• [Task statement]:
Report every line of the entries that contains the word "bool".

┌──

(** * acapy_plugin_toolbox.util: timestamps, the role gate and the
      message-type factory, embedded from [src/acapy_plugin_toolbox/util.py].

    Python values are embedded as follows: [str] as [string], [dict] as
    stdpp's [gmap string _], a raised exception as the left injection of a
    sum, a coroutine as a function of the host's state that also keeps a
    trace of the calls the gate awaits. *)

From Stdlib Require Import String Ascii Arith NArith Lia.
From stdpp Require Import base option list strings gmap.

Local Open Scope string_scope.
Local Open Scope N_scope.

(** ** Python exceptions that the module can raise or let through *)

Inductive exn : Type :=
| ValueError (msg : string)
| TypeError (msg : string)
| OverflowError (msg : string).

Abbreviation result A := (exn + A)%type.

Definition bind_result {A B} (r : result A) (k : A -> result B) : result B :=
  match r with
  | inl e => inl e
  | inr a => k a
  end.

(** ** [str] operations used by the module *)

(** [old.startswith-at-this-position] test: is [p] a prefix of [s]? *)
Fixpoint starts_with (p s : string) : bool :=
  match p, s with
  | EmptyString, _ => true
  | String a p', String b s' => if Ascii.eqb a b then starts_with p' s' else false
  | String _ _, EmptyString => false
  end.

(** [replace_from old new count skip s]: the scan of [str.replace] over
    [s], left to right, occurrences not overlapping.  [skip] characters
    still belong to the occurrence matched last and are dropped; [count]
    is the number of replacements left ([None]: no limit). *)
Fixpoint replace_from (old new : string) (count : option nat) (skip : nat)
    (s : string) : string :=
  match s with
  | EmptyString => EmptyString
  | String c s' =>
      match skip with
      | S k => replace_from old new count k s'
      | O =>
          match count with
          | Some O => s
          | _ =>
              if starts_with old s
              then new ++ replace_from old new (pred <$> count)
                            (String.length old - 1)%nat s'
              else String c (replace_from old new count O s')
          end
      end
  end.

(** [s.replace(old, new)] and [s.replace(old, new, count)], for a
    non-empty [old] (both call sites pass a literal). *)
Definition str_replace (old new : string) (count : option nat) (s : string) : string :=
  replace_from old new count O s.

(** Does [sub] occur in [s]?  ([sub in s] of Python.) *)
Fixpoint contains (sub s : string) : bool :=
  starts_with sub s ||
  match s with
  | EmptyString => false
  | String _ s' => contains sub s'
  end.

(** ** [datetime] *)

(** [tzinfo]: absent on a naive value, otherwise a fixed offset from UTC,
    here its sign and its size in minutes ([timezone.utc] is [utc]). *)
Record timezone := { tz_negative : bool; tz_minutes : N }.

Definition utc : timezone := {| tz_negative := false; tz_minutes := 0 |}.

Record datetime := {
  year : N; month : N; day : N;
  hour : N; minute : N; second : N; microsecond : N;
  tzinfo : option timezone
}.

Definition is_leap (y : N) : bool :=
  (y mod 4 =? 0) && (negb (y mod 100 =? 0) || (y mod 400 =? 0)).

Definition days_in_month (y m : N) : N :=
  if m =? 2 then (if is_leap y then 29 else 28)
  else if (m =? 4) || (m =? 6) || (m =? 9) || (m =? 11) then 30
  else 31.

(** The range checks of the [datetime] constructor. *)
Definition valid_datetime (d : datetime) : bool :=
  (1 <=? year d) && (year d <=? 9999) &&
  (1 <=? month d) && (month d <=? 12) &&
  (1 <=? day d) && (day d <=? days_in_month (year d) (month d)) &&
  (hour d <? 24) && (minute d <? 60) && (second d <? 60) &&
  (microsecond d <? 1000000).

(** [dt.replace(tzinfo=tz)] *)
Definition replace_tzinfo (d : datetime) (tz : option timezone) : datetime :=
  {| year := year d; month := month d; day := day d;
     hour := hour d; minute := minute d; second := second d;
     microsecond := microsecond d; tzinfo := tz |}.

(** Every character of [s] passes [p]. *)
Fixpoint all_chars (p : ascii -> bool) (s : string) : bool :=
  match s with
  | EmptyString => true
  | String c s' => p c && all_chars p s'
  end.

(** A string whose characters all differ from [a]. *)
Definition without (a : ascii) (s : string) : bool :=
  all_chars (fun c => negb (Ascii.eqb c a)) s.

(** *** [datetime.isoformat] *)

Definition digit_char (n : N) : ascii := ascii_of_N (48 + n mod 10).

(** [w] decimal digits of [n], most significant first (["%0wd"], for an
    [n] below [10^w]). *)
Fixpoint fmt_digits (w : nat) (n : N) : string :=
  match w with
  | O => EmptyString
  | S w' => String (digit_char (n / 10 ^ N.of_nat w')) (fmt_digits w' n)
  end.

Definition format_date (d : datetime) : string :=
  fmt_digits 4 (year d) ++ "-" ++ fmt_digits 2 (month d) ++ "-" ++ fmt_digits 2 (day d).

Definition hh (d : datetime) : string := fmt_digits 2 (hour d).
Definition hhmm (d : datetime) : string := hh d ++ ":" ++ fmt_digits 2 (minute d).
Definition hhmmss (d : datetime) : string := hhmm d ++ ":" ++ fmt_digits 2 (second d).

(** [_format_time]: the time of day at the precision [timespec].  The
    argument parsing of [isoformat] comes first: it refuses a [timespec]
    with a NUL character in it. *)
Definition format_time (d : datetime) (timespec : string) : result string :=
  if negb (without "000" timespec) then inl (ValueError "embedded null character")
  else if String.eqb timespec "auto" then
    inr (if microsecond d =? 0 then hhmmss d
         else hhmmss d ++ "." ++ fmt_digits 6 (microsecond d))
  else if String.eqb timespec "hours" then inr (hh d)
  else if String.eqb timespec "minutes" then inr (hhmm d)
  else if String.eqb timespec "seconds" then inr (hhmmss d)
  else if String.eqb timespec "milliseconds" then
    inr (hhmmss d ++ "." ++ fmt_digits 3 (microsecond d / 1000))
  else if String.eqb timespec "microseconds" then
    inr (hhmmss d ++ "." ++ fmt_digits 6 (microsecond d))
  else inl (ValueError "Unknown timespec value").

(** [_format_offset]: nothing for a naive value, else sign, hours and
    minutes of the offset. *)
Definition format_offset (tz : option timezone) : string :=
  match tz with
  | None => ""
  | Some z =>
      (if tz_negative z then "-" else "+") ++
      fmt_digits 2 (tz_minutes z / 60) ++ ":" ++ fmt_digits 2 (tz_minutes z mod 60)
  end.

Definition isoformat (d : datetime) (timespec : string) : result string :=
  bind_result (format_time d timespec) (fun t =>
  inr (format_date d ++ "T" ++ t ++ format_offset (tzinfo d))).

(** ** [timestamp_utc_iso]

    [now] is the value [datetime.utcnow()] returns at the call: a naive
    datetime holding the UTC wall clock.  [timespec = None] is the call
    that leaves the argument out. *)
Definition timestamp_utc_iso (timespec : option string) (now : datetime) : result string :=
  let timespec := default "seconds" timespec in
  bind_result (isoformat (replace_tzinfo now (Some utc)) timespec) (fun s =>
  inr (str_replace "+00:00" "Z" None s)).

(** The precisions the docstring lists. *)
Definition supported_timespecs : list string :=
  ["auto"; "hours"; "minutes"; "seconds"; "milliseconds"; "microseconds"].

(** The instant [d] cut down to a precision: what is finer than the
    precision is zero ("auto" keeps everything). *)
Definition truncate_to (timespec : string) (d : datetime) : datetime :=
  let keep_minute := negb (String.eqb timespec "hours") in
  let keep_second := keep_minute && negb (String.eqb timespec "minutes") in
  let us :=
    if negb keep_second || String.eqb timespec "seconds" then 0
    else if String.eqb timespec "milliseconds" then microsecond d / 1000 * 1000
    else microsecond d in
  {| year := year d; month := month d; day := day d; hour := hour d;
     minute := if keep_minute then minute d else 0;
     second := if keep_second then second d else 0;
     microsecond := us; tzinfo := tzinfo d |}.

(** ** [dateutil.parser.isoparse]

    The parser is imported from the dateutil library; the repository only
    calls it.  [datetime_from_iso] below takes the parser as a parameter.
    [isoparse] is a model of the library's parser for the calendar-date
    forms of ISO 8601 ([YYYY], [YYYY-MM], [YYYY-MM-DD], [YYYYMMDD], any one
    character as date/time separator, [HH[:MM[:SS[.f+]]]] or the same
    without colons, and [Z], [+HH], [+HHMM] or [+HH:MM] as offset).  It
    follows the library's [_parse_isodate_common], [_parse_isotime] (in
    the form that checks the colons for consistency) and [_parse_tzstr].
    As in the library, a text without offset gives a naive [datetime] and
    a zero offset gives UTC.  Week and ordinal dates, which the library
    tries after the calendar form fails, and the signs and blanks [int]
    would accept inside a number are left out: the model raises
    [ValueError] there.  The messages of the errors of [int] and of the
    [datetime] constructor are abridged.  The library's function is the
    parser's method under the decorator [_takes_ascii], which refuses a
    text that is not ASCII: [isoparse_bytes] is the method, [isoparse] the
    decorated function. *)

Definition digit_val (c : ascii) : option N :=
  let n := N_of_ascii c in
  if (48 <=? n) && (n <=? 57) then Some (n - 48) else None.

└──

• [Response for this exercise]:
Fixpoint starts_with (p s : string) : bool :=
Fixpoint contains (sub s : string) : bool :=
Record timezone := { tz_negative : bool; tz_minutes : N }.
Definition is_leap (y : N) : bool :=
Definition valid_datetime (d : datetime) : bool :=
Fixpoint all_chars (p : ascii -> bool) (s : string) : bool :=
Definition without (a : ascii) (s : string) : bool :=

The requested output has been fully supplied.